# [WHAT IS REQUIRED]
Keep only the lines that hold the string "OSError", filtering out the rest of the entries below.

(Collected data entries)
━━━

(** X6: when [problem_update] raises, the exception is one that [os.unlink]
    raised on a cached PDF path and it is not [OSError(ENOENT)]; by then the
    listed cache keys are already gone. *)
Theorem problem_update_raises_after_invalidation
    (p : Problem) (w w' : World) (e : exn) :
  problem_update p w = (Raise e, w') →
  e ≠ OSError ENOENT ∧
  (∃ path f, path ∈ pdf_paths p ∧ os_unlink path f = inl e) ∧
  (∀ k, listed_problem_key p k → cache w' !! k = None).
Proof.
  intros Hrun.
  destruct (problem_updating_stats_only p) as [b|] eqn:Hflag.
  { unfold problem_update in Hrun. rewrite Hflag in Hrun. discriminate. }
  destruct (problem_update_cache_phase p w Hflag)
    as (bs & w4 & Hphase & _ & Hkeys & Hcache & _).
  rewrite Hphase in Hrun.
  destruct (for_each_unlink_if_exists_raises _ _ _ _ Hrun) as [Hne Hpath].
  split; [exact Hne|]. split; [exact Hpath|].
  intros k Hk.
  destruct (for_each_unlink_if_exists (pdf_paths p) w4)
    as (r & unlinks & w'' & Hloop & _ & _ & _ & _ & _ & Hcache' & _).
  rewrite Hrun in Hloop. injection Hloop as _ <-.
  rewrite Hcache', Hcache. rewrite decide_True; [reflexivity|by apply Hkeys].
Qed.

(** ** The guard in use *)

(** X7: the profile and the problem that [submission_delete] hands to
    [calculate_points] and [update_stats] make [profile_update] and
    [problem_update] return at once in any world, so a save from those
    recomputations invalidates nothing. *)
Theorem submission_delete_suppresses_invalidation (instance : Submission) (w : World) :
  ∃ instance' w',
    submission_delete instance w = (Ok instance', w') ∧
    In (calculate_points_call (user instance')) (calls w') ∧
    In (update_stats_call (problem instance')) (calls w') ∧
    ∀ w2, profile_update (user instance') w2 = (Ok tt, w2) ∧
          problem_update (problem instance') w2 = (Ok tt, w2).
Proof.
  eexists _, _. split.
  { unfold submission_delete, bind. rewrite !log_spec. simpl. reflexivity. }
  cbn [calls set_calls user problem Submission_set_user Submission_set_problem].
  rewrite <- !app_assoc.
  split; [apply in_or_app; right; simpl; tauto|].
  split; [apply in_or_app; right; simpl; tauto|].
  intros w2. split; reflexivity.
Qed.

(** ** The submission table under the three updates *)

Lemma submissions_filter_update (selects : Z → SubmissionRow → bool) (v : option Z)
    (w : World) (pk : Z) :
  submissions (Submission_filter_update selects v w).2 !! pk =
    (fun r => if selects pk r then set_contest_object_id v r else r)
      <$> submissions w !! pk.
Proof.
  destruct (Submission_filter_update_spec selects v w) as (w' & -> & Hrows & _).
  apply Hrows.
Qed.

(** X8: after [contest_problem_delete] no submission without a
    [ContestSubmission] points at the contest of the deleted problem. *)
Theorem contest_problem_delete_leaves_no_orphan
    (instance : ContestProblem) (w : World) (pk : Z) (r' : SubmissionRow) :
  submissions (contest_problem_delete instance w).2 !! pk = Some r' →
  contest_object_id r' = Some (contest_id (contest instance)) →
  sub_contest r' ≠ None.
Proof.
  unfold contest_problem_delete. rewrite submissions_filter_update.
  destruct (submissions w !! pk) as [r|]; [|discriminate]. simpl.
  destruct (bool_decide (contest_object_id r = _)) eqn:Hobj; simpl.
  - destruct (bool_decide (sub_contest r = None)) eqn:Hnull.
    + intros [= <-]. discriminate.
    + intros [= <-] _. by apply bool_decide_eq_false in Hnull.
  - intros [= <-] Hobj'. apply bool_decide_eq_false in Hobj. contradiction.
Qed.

━━━

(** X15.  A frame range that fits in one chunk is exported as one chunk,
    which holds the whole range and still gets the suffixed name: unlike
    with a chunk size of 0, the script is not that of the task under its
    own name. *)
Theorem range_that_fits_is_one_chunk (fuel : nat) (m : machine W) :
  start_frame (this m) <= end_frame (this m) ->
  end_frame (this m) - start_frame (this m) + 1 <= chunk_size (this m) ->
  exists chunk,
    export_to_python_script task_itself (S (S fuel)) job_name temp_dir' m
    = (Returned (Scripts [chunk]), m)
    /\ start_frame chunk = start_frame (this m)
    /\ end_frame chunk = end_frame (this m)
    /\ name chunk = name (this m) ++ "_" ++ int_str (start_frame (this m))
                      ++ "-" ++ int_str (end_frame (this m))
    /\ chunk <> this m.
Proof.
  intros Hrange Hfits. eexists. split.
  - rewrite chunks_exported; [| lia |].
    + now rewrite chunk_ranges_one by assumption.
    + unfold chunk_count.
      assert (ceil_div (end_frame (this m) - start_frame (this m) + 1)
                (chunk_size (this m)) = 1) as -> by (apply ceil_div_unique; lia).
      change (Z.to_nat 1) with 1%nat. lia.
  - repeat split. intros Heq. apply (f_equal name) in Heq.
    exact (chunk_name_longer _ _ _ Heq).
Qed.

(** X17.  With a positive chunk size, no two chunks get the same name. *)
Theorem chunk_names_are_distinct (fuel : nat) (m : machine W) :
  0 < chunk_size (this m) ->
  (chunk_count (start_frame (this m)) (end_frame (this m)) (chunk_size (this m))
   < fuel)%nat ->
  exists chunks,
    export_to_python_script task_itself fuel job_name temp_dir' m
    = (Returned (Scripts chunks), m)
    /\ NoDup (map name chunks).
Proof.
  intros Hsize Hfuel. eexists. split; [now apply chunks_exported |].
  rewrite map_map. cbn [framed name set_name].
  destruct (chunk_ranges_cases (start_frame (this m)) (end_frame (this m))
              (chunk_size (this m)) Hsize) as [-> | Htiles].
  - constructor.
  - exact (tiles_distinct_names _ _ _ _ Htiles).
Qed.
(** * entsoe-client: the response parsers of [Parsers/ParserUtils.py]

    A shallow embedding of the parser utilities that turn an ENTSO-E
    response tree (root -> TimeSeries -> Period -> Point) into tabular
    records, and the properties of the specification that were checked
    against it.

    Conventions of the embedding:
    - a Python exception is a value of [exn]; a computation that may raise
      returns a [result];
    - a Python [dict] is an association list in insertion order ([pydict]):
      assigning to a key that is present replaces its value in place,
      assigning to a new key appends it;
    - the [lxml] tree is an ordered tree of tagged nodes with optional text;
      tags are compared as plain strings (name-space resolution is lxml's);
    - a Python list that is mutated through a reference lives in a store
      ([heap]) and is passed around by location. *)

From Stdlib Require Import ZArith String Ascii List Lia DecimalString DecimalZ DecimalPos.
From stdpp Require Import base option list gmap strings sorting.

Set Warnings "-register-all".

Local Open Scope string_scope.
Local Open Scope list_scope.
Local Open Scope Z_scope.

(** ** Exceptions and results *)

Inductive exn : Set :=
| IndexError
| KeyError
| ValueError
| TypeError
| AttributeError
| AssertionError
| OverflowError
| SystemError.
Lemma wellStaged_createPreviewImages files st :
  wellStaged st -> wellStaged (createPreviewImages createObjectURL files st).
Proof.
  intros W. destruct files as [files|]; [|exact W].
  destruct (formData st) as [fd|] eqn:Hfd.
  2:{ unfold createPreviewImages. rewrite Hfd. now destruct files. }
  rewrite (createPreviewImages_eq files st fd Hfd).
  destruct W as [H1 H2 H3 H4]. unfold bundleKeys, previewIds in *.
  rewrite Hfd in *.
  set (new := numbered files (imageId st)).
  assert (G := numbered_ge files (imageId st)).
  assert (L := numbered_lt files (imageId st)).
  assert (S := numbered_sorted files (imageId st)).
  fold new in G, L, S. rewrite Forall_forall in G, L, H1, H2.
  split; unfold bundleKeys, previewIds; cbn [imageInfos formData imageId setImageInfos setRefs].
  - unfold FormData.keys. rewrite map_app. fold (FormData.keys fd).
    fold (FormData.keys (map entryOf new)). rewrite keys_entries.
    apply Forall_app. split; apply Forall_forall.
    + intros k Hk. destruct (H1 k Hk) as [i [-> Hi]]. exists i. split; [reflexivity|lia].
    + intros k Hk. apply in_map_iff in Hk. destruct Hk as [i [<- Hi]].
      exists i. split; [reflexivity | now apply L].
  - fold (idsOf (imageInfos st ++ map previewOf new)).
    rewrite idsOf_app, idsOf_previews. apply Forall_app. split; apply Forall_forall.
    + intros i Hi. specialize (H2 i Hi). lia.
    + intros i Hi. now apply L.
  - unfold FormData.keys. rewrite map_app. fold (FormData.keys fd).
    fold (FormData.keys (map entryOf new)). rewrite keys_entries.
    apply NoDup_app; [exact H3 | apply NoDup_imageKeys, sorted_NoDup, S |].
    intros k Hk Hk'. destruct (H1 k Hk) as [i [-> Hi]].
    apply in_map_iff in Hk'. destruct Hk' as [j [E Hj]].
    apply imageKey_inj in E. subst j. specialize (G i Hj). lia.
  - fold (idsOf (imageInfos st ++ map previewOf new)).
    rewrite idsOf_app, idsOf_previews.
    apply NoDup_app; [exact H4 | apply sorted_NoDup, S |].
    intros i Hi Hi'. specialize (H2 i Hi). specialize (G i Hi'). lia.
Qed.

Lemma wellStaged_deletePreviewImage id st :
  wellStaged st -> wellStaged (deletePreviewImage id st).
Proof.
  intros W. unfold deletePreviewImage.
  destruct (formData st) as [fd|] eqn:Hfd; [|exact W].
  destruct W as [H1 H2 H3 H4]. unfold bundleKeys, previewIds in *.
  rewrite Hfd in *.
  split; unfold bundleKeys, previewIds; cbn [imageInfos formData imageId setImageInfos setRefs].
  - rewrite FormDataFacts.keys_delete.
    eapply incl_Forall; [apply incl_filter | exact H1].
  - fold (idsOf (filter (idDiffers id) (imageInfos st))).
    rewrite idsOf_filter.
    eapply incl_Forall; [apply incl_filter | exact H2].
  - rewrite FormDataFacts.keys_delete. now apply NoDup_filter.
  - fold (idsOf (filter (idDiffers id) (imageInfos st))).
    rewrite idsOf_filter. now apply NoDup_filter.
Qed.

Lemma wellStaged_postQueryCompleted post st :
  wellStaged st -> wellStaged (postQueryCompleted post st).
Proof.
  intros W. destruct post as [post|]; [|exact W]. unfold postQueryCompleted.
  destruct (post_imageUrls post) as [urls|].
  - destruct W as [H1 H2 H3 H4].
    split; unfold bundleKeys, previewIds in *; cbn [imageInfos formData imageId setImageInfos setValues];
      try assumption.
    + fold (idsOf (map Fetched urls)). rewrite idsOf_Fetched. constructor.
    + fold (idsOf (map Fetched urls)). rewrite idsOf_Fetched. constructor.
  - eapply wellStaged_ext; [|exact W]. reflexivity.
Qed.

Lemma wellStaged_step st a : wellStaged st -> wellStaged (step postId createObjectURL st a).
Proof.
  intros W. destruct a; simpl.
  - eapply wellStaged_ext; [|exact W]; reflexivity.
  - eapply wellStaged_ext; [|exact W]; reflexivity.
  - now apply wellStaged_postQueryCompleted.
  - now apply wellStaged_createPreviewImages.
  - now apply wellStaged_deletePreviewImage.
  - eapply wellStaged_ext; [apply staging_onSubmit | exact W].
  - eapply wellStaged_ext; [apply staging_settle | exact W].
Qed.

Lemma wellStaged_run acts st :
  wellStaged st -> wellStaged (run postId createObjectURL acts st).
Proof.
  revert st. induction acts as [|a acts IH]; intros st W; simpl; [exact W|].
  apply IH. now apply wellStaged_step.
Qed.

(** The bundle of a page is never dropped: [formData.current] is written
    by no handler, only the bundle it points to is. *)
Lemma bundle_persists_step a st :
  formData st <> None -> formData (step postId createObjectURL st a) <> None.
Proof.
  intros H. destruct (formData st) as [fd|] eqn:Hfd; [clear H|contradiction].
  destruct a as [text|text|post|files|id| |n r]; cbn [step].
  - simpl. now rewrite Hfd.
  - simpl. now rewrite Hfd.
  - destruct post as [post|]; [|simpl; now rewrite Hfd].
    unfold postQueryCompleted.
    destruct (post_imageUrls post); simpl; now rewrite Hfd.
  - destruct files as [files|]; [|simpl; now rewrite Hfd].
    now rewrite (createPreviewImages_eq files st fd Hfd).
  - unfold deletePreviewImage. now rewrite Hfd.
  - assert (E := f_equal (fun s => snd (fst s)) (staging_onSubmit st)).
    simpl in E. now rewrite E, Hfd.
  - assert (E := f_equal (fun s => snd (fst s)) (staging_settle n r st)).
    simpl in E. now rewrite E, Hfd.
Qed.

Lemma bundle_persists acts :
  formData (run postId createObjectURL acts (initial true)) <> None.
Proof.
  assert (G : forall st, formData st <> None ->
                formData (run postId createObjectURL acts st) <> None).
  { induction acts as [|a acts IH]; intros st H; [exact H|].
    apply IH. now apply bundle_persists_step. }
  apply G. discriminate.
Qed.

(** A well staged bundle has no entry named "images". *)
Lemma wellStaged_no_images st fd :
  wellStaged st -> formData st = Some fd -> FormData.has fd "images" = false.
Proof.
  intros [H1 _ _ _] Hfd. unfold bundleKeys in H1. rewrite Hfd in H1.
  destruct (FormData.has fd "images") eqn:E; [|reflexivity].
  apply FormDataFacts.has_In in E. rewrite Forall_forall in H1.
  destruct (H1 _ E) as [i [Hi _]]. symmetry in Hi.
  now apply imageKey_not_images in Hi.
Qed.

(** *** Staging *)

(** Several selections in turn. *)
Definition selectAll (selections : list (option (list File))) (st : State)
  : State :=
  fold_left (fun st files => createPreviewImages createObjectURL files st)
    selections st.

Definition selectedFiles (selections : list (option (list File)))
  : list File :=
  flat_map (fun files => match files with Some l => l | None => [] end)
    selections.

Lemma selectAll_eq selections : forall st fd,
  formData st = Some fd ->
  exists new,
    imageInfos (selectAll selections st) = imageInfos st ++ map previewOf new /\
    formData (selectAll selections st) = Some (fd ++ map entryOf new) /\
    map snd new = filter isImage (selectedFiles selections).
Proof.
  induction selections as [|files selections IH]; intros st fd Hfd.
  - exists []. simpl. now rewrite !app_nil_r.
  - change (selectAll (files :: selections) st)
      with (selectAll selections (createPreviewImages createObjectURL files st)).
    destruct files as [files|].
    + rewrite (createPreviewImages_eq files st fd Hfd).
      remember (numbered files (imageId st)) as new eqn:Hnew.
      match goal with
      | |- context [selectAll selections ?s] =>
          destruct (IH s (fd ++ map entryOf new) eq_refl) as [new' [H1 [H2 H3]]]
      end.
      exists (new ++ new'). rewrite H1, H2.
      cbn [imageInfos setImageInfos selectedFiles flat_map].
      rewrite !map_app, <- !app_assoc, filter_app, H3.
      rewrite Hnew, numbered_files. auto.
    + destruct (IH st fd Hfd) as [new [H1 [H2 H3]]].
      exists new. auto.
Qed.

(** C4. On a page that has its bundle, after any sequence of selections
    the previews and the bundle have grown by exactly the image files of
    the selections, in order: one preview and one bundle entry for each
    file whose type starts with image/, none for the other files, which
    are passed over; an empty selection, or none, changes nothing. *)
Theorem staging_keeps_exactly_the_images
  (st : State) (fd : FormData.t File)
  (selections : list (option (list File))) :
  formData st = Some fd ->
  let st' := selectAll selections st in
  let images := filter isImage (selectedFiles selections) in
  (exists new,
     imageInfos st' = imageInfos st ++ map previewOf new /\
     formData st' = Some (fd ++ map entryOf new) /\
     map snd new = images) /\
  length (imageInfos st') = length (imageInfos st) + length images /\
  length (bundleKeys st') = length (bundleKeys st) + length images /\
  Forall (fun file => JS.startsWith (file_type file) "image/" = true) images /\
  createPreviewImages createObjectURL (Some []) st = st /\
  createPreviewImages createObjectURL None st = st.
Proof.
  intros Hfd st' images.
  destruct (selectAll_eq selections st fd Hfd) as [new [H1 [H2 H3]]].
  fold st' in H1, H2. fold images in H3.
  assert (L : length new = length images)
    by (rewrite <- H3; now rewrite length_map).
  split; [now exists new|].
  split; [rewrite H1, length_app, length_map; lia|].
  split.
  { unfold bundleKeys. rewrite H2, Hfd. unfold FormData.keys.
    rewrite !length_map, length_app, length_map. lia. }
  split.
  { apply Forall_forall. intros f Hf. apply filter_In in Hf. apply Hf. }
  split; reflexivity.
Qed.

━━━

# [RESPONSE TO THE EXERCISE]
    raised on a cached PDF path and it is not [OSError(ENOENT)]; by then the
  e ≠ OSError ENOENT ∧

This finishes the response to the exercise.